Background

Randomised controlled trials (RCTs) are the gold standard for evaluating healthcare interventions [1]. RCTs usually require a lot of personnel, bespoke data collection and lengthy follow-up, thus resulting in high costs. In 2017 [2], the price of an RCT in the USA was between $40,000 and $100,000 per patient recruited.

The traditional methods of collecting data for RCTs typically involve requesting patients to provide information about their treatment by going to the trial-specific medical site and undergoing medical assessments or tests and through self-reported questionnaires, as necessary, according to the trial design, at predetermined time-points.

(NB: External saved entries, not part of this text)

(** C24. No order is missed: while the listener is connected after a scan that
    succeeded, and has handled the updates sent to it, every open order of the
    global pool was handed to routing in this session, unless it changed since
    it was created or scanned.  Subscribing before the scan is what makes this
    hold for orders created while the scan runs. *)
Theorem no_order_missed ls s id x :
  lrun ls listener_start = Some s ->
  l_phase s = Streaming true -> l_queue s = [] ->
  l_open s !! id = Some x -> settled x = true -> in_global (o_order x) = true ->
  (l_session s, id) ∈ l_attempts s.
Proof.
  intros Hr Hp Hq Hx Hset Hg. apply listener_reachable in Hr as (_ & Ht & _).
  destruct (Ht Hp id x Hx Hset Hg) as [|Hin]; [done|]. rewrite Hq in Hin. by apply elem_of_nil in Hin.
Qed.

(** The steps of the listener itself when its calls succeed. *)
Definition reconnect (s : listener) : list llabel :=
  match l_phase s with
  | Connecting => [KSubscribe true; KScan true]
  | Scanning => [KScan true]
  | Sleeping t => [KTick (t - l_now s); KWake; KSubscribe true; KScan true]
  | Streaming _ => []
  end.

Lemma connect_run s : l_phase s = Connecting ->
  exists s1, lrun [KSubscribe true] s = Some s1 /\ l_phase s1 = Scanning /\ l_now s1 = l_now s /\
    l_open s1 = l_open s.
Proof. intros Hp. cbn. rewrite Hp. cbn. eauto. Qed.
Lemma scan_run s : l_phase s = Scanning -> exists s', lrun [KScan true] s = Some s'.
Proof. intros Hp. cbn. rewrite Hp. cbn. eauto. Qed.
Lemma wake_run s t : l_phase s = Sleeping t -> l_now s <= t ->
  exists s1, lrun [KTick (t - l_now s); KWake] s = Some s1 /\ l_phase s1 = Connecting /\ l_now s1 = t /\
    l_open s1 = l_open s.
Proof.
  intros Hp Ht. cbn. rewrite Hp, bool_decide_true by lia.
  replace (l_now s + (t - l_now s)) with t by lia. rewrite Z.leb_refl. cbn. rewrite Z.leb_refl. cbn. eauto.
Qed.

Lemma scanned_all s s' id x :
  well_keyed s -> lrun [KScan true] s = Some s' -> l_open s !! id = Some x ->
  in_global (o_order x) = true ->
  l_phase s' = Streaming true /\ l_now s' = l_now s /\ (l_session s', id) ∈ l_attempts s'.
Proof.
  cbn [lrun]. intros Hk (s1 & Hs & [= <-])%bind_Some Hx Hg.
  apply scan_step in Hs as (_ & Hp & Hn & _ & He & _ & Ha). split_and!; [done..|].
  rewrite He, Ha. apply elem_of_app. right. apply list_elem_of_fmap. exists (o_order x).
  split; [f_equal; symmetry; by apply Hk|]. by eapply elem_of_global_orders.
Qed.

(** The listener recovers: from any state it can get into without a stream, it
    is connected again within the pause of five seconds when its calls succeed,
    and every order that is open in the global pool was handed to routing. *)
Theorem listener_recovers ls s id x :
  lrun ls listener_start = Some s -> (forall b, l_phase s <> Streaming b) ->
  l_open s !! id = Some x -> in_global (o_order x) = true ->
  exists s', lrun (reconnect s) s = Some s' /\ l_phase s' = Streaming true /\
    l_now s' <= l_now s + RECONNECT_DELAY /\ (l_session s', id) ∈ l_attempts s'.
Proof.
  intros Hr Hns Hx Hg. apply listener_reachable in Hr as (Hk & _ & Hp).
  assert (forall s1, l_phase s1 = Connecting -> l_open s1 = l_open s ->
    exists s', lrun ([KSubscribe true] ++ [KScan true]) s1 = Some s' /\ l_phase s' = Streaming true /\
      l_now s' = l_now s1 /\ (l_session s', id) ∈ l_attempts s') as Hc.
  { intros s1 Hph Ho. destruct (connect_run s1 Hph) as (s2 & H2 & Hp2 & Hn2 & Ho2).
    destruct (scan_run s2 Hp2) as [s3 H3]. exists s3. rewrite lrun_app, H2.
    assert (well_keyed s2) as Hk2 by (unfold well_keyed; by rewrite Ho2, Ho).
    rewrite <- Ho, <- Ho2 in Hx. destruct (scanned_all _ _ _ _ Hk2 H3 Hx Hg) as (? & ? & ?).
    split_and!; [exact H3|done|congruence|done]. }
  unfold reconnect. unfold pause_inv, RECONNECT_DELAY in *. destruct (l_phase s) as [| |b|t] eqn:Ep.
  - destruct (Hc s Ep eq_refl) as (s' & H1 & H2 & H3 & H4). exists s'. split_and!; [done|done|lia|done].
  - destruct (scan_run s Ep) as [s' Hs']. exists s'. destruct (scanned_all _ _ _ _ Hk Hs' Hx Hg) as (? & ? & ?).
    split_and!; [done|done|lia|done].
  - by destruct (Hns b).
  - destruct (Hp t eq_refl) as [Ht1 Ht2]. destruct (wake_run s t Ep Ht1) as (s1 & H1 & Hp1 & Hn1 & Ho1).
    destruct (Hc s1 Hp1 Ho1) as (s' & H2 & H3 & H4 & H5). exists s'.
    change (lrun ([KTick (t - l_now s); KWake] ++ [KSubscribe true; KScan true]) s = Some s' /\
      l_phase s' = Streaming true /\ l_now s' <= l_now s + 5000 /\ (l_session s', id) ∈ l_attempts s').
    rewrite lrun_app, H1. split_and!; [done|done|lia|done].
Qed.
End Listener.

(** An attempt that ends is counted twice: as an attempt, and once by how its
    wait ended. *)
Lemma attempts_counted pool r :
  attempt_counters pool (match_result pool r)
    = [record_reassign_attempt pool;
       match r with
       | Filled => record_reassign_success pool
       | TimedOut => record_reassign_timeout pool
       | Closed => record_reassign_failure pool "Fill waiter channel closed unexpectedly"
       end].
Proof.
  destruct r; [reflexivity..|]. cbn [match_result]. unfold attempt_counters. by rewrite (proj1 (timeouts_recognized pool)).
Qed.

(** ** Witnesses *)
Module PoolListenerWitness.
Definition order1 : ApiAdminOrder := PoolRunner.mk_order 7 1 2 100 "global".
Definition route1 (o : ApiAdminOrder) : res anyhow (option ManagedPool) :=
  Ok (Some (mk_pool "large" ["BTC"%string] f1 None)).
Definition trace1 : list llabel := [KSubscribe true; RCreate order1; KScan true; KMessage].

Definition final (ls : list llabel) : listener :=
  default listener_start (lrun "global" route1 ls listener_start).

(** An order that is created between the subscription and the scan is handed to
    routing twice: by the scan and by its update. *)
Lemma scan_window_routes_twice :
  lrun "global" route1 trace1 listener_start = Some (final trace1) /\
  l_attempts (final trace1) = [(1%nat, 7); (1%nat, 7)] /\
  l_emitted (final trace1) = [LRoute 0 7 "large"; LRoute 1 7 "large"].
Proof. vm_compute. repeat split. Qed.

The use of health data collected as part of routine care, instead of, or in combination with bespoke trial data collection, may reduce the burden on participants, both patients and site staff, with an associated reduction in cost. Healthcare systems data (HSD) refers to medical information collected without having a specific research question formulated in advance. Such data can be gathered from different sources, including National Health Services (NHS) Digital, the Office for National Statistics (ONS) and disease-specific patient registries. These databases contain a large amount of information, for example, the NHS which holds comprehensive medical records for more than 65 million people that contain data recorded over 10 years. Given the resources required to undertake participant follow-up and collect bespoke clinical trial data, the efficiency that may be gained with HSD is of heightened interest.

The use of HSD in research is increasing [3] and its benefits and limitations in RCTs are being explored worldwide [4,5,6]. It has been argued that many common RCT limitations can be resolved by using healthcare systems data, including recruitment challenges, randomised allocation to interventions and missing data due to loss to follow-up of participants [4].

Only 3% of all UK RCTs were estimated to have successfully accessed HSD from UK-based registries between 2013 and 2018 [7]. Over half of the studies accessed this data (91/160) within the final 2 years of the cohort (2017–2018), demonstrating increasing trends in demand and availability of HSD. In 2019, a cohort of 216 ongoing trials funded by the National Institute for Health and Care Research (NIHR) were examined for their use of HSD [8]. Nearly half (47% 102/216) planned to use healthcare systems data, of which 46 (45%) aimed to use HSD as the sole source of data for one or more outcomes.

The importance of patient-reported outcome (PRO) data has been recognised [9]. However, it is as yet unknown the extent to which PRO data can be obtained from HSD, and if not, how trialists plan to collect and integrate the two sources of information. Two organisations, MRC-NIHR TMRP (https://www.methodologyhubs.mrc.ac.uk/about/tmrp/) and HDR UK (https://www.hdruk.ac.uk/), recently hosted a workshop on “What do we need to do to make Patient-Reported Outcomes (PROs) part of routinely collected health data?” [10]. Speakers at the workshop presented current research related to PRO data collection, including technical issues encountered, and patient and healthcare professional engagement, and highlighted, through open discussions, the need to embed PROs into healthcare systems data, as well as the associated opportunities and challenges.

Given the continuing focus and advances in accessing and utilising HSD, the aim of this study was to ascertain current practice amongst a United Kingdom (UK) cohort of recently funded and ongoing RCTs in relation to sources and use of healthcare systems outcome and PRO data.

Methods

A similar study was previously undertaken which identified NIHR HTA-funded investigator-led studies in progress in 2019. We aimed to reexamine this cohort and establish a new cohort of ongoing studies added to the Journals Library after October 25, 2019. The NIHR HTA programme was selected as a major source of publicly funded clinical trials within the UK due to its use within the previous cohort for comparison. The search of the NIHR library was undertaken on June 6, 2022; search criteria are shown in Additional file 1.

NIHR HTA-funded randomised trials were eligible for the cohort if they were in progress, were described as primary research and provided access to an available protocol. Where multiple versions of the protocol were available, only the most recently published version was considered.

The following data items were extracted from all available protocols:

  1. 1.

    Type of trial to be conducted (randomised controlled trial, feasibility study, etc.)

  2. 2.

    Whether the trial involved the use of any HSD

  3. 3.

    The source of the HSD, where relevant

  4. 4.

    Whether there were PROs collected in the trial, and if so, the means of recording the PRO data.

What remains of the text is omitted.